▶ **What to do**
Could you return every line of the records below that contains the word "first"?

▶ **Working data**

= Beginning of Section =

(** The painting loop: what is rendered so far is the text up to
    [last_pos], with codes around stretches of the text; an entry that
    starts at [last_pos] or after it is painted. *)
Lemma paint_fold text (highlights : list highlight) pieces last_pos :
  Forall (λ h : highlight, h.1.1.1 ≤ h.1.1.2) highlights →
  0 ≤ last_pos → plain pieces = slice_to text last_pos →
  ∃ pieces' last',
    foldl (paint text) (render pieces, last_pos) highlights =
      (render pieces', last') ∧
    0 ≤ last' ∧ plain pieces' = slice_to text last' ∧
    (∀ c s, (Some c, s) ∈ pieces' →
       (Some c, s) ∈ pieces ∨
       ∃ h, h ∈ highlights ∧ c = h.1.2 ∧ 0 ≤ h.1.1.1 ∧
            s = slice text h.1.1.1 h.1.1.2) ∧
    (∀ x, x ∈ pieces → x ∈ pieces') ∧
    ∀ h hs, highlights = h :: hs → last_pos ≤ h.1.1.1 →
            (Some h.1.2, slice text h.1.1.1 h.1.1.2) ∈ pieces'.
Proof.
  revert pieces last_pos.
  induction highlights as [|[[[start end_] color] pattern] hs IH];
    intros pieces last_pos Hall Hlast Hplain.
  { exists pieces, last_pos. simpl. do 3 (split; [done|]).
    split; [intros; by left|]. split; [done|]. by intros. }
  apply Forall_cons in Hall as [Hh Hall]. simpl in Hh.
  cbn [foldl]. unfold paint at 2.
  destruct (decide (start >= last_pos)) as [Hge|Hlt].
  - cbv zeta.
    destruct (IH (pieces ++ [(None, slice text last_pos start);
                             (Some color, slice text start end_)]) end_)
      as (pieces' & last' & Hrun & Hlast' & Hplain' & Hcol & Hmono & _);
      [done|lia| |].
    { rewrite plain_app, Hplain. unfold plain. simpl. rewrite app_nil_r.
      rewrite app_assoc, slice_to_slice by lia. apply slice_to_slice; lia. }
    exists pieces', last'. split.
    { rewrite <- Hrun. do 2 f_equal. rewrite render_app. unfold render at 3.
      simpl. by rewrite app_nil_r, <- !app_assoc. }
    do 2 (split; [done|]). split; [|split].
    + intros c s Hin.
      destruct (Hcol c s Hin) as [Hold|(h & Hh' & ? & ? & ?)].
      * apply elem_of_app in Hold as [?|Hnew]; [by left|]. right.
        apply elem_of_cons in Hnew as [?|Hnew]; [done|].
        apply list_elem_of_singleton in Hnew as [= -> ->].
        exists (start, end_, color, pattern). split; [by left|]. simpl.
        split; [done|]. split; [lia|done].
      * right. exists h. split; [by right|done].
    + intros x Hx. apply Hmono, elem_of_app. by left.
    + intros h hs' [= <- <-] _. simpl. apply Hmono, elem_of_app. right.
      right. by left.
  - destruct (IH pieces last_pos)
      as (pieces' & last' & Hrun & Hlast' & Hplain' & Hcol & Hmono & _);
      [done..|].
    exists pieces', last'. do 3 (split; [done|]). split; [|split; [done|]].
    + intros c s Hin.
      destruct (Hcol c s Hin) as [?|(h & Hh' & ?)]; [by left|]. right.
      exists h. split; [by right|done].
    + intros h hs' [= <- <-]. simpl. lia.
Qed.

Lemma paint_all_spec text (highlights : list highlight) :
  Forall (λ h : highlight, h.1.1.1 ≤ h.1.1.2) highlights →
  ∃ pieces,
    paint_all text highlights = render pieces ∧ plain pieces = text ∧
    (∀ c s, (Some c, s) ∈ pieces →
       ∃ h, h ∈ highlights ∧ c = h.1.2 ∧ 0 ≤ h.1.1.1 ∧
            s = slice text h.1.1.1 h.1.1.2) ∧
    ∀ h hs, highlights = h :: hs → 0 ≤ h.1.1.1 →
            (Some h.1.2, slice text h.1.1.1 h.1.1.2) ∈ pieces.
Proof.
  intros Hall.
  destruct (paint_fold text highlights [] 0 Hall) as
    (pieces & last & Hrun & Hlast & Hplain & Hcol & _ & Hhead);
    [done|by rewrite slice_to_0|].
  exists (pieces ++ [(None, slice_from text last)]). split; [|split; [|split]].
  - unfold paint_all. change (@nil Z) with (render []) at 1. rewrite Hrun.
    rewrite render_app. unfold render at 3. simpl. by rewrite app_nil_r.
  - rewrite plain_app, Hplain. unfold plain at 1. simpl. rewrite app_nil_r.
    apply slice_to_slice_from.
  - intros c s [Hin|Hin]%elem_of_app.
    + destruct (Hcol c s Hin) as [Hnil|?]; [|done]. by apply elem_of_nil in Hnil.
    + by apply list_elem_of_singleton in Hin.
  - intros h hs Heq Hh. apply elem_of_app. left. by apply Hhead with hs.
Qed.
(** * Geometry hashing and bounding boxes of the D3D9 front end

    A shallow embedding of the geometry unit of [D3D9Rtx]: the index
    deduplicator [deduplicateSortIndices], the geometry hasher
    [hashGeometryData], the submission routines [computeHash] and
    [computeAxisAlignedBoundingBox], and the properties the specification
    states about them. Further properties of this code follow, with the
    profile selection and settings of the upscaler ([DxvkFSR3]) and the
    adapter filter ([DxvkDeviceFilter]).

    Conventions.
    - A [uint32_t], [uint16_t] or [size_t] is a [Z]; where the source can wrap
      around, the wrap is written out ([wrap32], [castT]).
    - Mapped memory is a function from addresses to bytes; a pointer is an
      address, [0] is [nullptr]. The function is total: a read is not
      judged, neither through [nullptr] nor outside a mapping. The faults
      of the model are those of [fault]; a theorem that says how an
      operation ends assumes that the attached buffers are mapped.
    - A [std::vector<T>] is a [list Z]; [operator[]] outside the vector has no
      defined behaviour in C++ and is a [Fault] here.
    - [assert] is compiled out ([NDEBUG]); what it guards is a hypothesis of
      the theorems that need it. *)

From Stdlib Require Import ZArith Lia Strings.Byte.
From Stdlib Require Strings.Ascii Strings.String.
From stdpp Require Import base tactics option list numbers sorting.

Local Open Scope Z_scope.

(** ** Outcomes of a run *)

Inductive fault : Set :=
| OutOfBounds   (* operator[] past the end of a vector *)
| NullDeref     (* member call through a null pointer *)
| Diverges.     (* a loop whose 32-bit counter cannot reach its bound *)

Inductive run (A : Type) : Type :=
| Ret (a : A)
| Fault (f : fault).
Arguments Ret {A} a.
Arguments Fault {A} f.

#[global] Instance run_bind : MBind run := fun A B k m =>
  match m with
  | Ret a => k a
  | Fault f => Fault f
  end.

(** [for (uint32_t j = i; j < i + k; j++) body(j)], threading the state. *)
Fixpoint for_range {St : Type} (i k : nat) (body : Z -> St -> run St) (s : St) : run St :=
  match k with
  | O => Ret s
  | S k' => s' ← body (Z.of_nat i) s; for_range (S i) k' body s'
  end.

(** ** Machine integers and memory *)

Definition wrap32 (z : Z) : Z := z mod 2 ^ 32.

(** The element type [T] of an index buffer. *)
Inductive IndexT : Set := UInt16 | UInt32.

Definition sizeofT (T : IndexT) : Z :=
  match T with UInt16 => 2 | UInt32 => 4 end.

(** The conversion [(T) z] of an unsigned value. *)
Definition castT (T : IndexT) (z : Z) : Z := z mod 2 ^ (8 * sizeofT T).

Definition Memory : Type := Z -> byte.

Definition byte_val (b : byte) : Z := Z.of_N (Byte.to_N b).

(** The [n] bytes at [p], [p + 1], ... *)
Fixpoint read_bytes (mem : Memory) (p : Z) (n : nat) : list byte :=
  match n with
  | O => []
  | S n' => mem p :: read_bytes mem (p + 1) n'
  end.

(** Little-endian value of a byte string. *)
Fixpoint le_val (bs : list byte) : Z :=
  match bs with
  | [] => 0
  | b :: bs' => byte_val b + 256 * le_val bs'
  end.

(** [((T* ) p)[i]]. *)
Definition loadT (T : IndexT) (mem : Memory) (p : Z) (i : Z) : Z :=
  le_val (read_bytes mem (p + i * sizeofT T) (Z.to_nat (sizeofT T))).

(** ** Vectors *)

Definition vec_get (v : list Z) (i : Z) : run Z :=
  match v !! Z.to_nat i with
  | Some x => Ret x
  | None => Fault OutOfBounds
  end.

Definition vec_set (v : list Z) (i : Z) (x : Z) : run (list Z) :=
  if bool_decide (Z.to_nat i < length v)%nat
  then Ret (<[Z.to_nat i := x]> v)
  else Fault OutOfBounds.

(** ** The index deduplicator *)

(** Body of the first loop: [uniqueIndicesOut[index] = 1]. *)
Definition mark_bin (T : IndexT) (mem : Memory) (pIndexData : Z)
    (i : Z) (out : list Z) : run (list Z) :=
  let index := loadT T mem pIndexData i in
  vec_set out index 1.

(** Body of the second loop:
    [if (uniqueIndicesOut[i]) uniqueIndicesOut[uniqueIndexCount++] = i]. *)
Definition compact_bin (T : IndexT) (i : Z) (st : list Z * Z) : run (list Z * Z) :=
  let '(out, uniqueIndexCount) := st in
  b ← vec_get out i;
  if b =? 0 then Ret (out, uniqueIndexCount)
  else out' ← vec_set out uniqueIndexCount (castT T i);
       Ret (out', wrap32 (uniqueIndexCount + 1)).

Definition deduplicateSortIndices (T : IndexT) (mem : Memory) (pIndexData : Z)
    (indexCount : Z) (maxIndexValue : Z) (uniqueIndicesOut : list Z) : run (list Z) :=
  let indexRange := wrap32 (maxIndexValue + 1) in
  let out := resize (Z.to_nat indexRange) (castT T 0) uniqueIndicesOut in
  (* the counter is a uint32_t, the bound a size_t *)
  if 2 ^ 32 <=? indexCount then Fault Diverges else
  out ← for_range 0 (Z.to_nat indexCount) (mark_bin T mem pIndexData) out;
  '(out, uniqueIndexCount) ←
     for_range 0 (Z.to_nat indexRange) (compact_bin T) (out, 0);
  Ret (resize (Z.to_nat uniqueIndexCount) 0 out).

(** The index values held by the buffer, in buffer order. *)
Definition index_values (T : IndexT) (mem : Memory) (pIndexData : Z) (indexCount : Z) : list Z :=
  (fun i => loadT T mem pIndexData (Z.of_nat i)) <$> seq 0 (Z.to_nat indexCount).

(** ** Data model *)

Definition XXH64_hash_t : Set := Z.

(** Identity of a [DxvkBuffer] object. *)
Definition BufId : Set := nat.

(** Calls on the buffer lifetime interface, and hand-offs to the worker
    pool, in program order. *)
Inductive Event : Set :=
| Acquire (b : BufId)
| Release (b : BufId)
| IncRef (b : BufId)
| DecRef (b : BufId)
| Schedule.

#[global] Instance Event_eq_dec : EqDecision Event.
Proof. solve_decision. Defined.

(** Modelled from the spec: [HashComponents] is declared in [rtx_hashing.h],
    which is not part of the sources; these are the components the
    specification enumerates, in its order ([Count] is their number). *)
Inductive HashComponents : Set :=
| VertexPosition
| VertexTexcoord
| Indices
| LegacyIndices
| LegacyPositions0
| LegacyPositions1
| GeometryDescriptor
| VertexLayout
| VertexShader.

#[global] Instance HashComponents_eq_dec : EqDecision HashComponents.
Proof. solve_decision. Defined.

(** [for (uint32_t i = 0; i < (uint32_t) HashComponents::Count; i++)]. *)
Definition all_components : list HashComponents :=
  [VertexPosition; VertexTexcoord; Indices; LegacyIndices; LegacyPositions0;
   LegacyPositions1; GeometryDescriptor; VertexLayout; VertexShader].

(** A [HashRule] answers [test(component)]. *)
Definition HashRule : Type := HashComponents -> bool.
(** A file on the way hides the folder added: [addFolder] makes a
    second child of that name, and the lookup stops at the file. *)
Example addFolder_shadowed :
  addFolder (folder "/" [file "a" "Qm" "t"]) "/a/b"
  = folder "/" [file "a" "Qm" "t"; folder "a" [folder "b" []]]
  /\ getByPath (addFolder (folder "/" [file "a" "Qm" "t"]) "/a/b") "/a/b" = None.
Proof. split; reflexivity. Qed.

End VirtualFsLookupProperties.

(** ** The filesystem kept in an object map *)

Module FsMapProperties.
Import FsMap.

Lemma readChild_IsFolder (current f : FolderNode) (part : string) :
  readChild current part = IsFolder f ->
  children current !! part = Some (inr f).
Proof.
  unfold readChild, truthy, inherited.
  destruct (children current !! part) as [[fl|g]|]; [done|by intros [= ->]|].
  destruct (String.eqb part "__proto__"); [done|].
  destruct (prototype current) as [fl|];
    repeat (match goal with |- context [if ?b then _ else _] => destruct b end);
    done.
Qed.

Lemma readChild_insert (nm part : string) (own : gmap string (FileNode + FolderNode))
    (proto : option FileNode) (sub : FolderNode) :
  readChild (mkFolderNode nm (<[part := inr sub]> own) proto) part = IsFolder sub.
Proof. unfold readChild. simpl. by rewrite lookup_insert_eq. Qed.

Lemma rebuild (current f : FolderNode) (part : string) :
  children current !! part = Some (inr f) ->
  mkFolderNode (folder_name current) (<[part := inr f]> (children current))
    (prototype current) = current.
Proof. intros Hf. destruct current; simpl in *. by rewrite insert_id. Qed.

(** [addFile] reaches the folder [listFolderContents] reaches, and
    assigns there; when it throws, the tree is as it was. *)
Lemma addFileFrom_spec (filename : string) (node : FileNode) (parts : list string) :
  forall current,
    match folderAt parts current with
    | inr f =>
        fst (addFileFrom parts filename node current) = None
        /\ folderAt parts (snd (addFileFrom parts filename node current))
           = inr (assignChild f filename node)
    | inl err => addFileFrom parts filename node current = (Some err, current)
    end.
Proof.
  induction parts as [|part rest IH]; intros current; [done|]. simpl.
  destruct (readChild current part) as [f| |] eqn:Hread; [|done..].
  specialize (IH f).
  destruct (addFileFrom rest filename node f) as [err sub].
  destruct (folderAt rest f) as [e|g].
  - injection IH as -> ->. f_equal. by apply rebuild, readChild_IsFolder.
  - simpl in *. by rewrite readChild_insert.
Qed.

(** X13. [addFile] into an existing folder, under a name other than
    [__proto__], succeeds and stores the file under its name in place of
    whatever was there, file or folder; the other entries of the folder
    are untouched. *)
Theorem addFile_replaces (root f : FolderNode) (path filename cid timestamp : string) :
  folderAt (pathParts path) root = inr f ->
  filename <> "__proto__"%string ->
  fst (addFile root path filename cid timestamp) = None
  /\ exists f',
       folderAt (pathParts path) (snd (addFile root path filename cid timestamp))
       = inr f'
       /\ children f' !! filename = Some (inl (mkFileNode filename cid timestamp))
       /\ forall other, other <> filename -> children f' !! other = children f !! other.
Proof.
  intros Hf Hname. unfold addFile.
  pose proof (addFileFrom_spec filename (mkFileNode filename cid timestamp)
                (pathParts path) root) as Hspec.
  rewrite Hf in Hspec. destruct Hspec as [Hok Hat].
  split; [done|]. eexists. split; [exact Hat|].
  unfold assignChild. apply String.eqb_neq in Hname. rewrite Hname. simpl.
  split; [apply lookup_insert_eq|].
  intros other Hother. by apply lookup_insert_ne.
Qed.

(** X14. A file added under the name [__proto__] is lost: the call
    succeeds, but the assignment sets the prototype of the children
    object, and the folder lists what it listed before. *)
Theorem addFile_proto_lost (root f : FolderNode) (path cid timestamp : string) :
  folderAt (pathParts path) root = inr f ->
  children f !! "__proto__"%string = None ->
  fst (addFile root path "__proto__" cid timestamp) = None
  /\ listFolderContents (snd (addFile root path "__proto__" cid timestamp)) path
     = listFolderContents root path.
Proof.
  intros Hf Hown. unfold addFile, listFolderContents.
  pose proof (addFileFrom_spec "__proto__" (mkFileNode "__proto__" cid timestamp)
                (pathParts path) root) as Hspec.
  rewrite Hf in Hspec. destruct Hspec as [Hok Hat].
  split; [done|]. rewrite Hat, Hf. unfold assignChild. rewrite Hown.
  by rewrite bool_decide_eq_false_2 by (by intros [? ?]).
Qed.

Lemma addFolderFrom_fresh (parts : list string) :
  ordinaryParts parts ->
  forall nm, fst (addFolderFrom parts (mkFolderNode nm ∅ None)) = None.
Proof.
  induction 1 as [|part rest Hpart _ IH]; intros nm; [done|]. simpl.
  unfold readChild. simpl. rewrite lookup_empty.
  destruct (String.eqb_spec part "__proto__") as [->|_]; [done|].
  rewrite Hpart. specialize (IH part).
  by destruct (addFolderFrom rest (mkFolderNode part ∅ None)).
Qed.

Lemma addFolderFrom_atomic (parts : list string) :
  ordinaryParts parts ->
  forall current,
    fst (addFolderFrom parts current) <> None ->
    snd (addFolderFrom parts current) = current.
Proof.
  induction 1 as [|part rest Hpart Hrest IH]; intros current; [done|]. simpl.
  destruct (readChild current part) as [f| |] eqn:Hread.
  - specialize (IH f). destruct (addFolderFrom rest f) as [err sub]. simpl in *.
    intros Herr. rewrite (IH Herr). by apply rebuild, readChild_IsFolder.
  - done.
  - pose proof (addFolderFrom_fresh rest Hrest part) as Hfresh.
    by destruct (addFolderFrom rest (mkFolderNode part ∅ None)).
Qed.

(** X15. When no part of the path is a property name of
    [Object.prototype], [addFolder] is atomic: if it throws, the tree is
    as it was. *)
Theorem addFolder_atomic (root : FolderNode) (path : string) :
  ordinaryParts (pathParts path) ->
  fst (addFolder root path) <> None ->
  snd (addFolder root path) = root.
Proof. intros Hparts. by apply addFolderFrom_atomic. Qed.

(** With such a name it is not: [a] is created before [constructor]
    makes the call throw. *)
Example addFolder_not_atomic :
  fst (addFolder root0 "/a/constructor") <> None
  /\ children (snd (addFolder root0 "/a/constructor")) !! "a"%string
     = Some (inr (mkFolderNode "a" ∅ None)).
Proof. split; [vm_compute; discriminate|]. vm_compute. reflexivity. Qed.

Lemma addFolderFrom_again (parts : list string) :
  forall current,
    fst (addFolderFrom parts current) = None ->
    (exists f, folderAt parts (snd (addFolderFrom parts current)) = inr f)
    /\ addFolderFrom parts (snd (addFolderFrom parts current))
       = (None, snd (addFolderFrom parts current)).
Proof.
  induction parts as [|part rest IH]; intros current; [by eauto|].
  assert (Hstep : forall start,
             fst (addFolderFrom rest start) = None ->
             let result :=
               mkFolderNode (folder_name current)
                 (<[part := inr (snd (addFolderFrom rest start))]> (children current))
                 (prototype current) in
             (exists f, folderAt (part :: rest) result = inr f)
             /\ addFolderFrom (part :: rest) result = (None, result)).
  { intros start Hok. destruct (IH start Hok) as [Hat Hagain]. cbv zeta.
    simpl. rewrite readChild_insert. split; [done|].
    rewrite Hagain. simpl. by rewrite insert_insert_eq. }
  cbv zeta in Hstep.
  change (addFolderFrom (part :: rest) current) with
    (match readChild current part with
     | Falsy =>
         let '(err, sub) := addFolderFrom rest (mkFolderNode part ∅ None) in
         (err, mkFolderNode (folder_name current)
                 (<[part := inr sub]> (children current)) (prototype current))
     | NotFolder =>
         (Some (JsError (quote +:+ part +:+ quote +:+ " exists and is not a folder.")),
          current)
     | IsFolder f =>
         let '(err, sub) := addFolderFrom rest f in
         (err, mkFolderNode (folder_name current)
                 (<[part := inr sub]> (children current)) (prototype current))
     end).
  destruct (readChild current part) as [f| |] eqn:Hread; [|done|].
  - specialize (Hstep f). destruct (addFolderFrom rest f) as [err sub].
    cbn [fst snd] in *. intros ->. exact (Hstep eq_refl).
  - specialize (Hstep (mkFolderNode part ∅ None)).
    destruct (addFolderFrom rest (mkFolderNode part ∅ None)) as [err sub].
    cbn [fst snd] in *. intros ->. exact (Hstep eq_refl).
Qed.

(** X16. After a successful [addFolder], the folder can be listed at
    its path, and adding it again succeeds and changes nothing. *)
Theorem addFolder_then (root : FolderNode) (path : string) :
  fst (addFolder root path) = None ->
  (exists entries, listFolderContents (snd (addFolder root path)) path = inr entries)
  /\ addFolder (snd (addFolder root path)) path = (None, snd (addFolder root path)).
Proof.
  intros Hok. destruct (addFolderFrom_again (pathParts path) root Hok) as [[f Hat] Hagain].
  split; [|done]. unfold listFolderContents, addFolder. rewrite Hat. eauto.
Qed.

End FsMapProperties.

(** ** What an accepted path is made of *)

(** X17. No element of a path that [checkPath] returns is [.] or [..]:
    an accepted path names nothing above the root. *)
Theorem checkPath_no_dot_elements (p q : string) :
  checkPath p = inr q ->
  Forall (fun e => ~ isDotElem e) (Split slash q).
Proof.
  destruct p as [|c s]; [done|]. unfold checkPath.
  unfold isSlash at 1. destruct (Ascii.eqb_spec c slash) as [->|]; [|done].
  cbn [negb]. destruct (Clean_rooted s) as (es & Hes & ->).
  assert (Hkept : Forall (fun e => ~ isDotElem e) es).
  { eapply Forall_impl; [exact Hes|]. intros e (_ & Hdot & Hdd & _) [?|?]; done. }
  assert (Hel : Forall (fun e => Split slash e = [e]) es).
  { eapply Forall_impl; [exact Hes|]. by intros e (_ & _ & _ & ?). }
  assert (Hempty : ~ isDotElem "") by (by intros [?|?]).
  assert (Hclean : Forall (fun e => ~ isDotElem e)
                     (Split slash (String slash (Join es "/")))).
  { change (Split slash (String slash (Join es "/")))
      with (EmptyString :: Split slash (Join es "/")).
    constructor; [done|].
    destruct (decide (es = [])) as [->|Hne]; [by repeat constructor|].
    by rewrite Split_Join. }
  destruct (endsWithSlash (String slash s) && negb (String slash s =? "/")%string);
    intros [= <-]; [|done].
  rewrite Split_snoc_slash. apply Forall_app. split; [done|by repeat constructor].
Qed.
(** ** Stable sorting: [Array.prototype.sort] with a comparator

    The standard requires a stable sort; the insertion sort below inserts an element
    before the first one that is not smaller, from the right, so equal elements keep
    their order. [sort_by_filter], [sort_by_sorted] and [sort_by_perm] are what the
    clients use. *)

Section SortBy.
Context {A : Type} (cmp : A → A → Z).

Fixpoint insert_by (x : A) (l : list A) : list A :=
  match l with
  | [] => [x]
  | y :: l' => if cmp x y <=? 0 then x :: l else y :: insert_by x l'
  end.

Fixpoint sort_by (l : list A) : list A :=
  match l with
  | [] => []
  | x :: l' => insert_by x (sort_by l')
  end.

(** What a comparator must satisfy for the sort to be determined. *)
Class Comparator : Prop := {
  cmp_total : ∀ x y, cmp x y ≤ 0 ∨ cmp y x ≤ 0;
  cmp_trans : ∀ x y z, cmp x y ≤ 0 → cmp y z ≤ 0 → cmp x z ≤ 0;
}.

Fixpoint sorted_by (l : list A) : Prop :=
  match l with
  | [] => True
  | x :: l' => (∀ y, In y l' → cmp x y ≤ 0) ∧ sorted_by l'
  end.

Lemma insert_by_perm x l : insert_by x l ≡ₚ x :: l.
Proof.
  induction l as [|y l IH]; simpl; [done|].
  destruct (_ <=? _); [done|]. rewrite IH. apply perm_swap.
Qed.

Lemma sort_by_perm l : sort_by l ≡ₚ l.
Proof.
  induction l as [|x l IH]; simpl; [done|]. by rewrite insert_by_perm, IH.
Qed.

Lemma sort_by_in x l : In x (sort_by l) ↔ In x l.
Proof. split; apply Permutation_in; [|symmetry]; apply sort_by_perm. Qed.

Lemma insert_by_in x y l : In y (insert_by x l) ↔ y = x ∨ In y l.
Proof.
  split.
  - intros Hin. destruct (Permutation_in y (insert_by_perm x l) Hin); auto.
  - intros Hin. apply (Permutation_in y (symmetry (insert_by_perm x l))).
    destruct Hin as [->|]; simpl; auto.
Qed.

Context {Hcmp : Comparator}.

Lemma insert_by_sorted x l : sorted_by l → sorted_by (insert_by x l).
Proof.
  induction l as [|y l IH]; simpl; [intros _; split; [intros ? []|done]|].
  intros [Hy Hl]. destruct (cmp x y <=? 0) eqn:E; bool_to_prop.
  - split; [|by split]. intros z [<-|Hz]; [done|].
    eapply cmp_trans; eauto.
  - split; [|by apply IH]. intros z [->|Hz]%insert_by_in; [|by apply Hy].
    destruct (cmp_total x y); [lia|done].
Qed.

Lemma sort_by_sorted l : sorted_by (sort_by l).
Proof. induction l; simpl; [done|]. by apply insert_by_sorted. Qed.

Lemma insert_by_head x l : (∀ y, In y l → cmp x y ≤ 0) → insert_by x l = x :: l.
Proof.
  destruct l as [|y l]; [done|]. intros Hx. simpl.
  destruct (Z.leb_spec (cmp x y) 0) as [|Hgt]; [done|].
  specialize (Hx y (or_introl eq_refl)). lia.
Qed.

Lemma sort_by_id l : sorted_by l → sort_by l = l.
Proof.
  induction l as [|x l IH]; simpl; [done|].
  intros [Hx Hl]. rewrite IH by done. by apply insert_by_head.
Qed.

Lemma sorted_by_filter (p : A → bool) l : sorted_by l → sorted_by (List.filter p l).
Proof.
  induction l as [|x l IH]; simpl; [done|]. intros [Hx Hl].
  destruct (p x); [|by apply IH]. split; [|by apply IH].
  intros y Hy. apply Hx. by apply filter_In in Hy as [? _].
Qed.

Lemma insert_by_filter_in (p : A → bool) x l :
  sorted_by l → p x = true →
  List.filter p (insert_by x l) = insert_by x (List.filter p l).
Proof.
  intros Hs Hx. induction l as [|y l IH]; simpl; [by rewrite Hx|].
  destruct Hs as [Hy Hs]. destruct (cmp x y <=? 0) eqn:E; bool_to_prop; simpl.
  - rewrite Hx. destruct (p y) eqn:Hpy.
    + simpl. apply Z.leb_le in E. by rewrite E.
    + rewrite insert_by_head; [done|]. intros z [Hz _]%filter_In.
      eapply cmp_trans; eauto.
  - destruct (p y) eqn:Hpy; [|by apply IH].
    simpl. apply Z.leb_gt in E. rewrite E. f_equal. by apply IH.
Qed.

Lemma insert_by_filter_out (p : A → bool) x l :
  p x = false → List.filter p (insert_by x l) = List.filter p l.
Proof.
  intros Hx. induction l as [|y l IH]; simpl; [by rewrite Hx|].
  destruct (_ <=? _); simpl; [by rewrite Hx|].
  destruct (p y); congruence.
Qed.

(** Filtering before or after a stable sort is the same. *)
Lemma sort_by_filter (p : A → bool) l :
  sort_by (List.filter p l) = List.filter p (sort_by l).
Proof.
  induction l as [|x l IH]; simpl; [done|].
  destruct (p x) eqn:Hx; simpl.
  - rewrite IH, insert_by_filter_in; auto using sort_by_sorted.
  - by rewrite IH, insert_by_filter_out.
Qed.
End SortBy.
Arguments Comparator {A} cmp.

= End of Section =

▶ **Response below**
(** Body of the first loop: [uniqueIndicesOut[index] = 1]. *)
    before the first one that is not smaller, from the right, so equal elements keep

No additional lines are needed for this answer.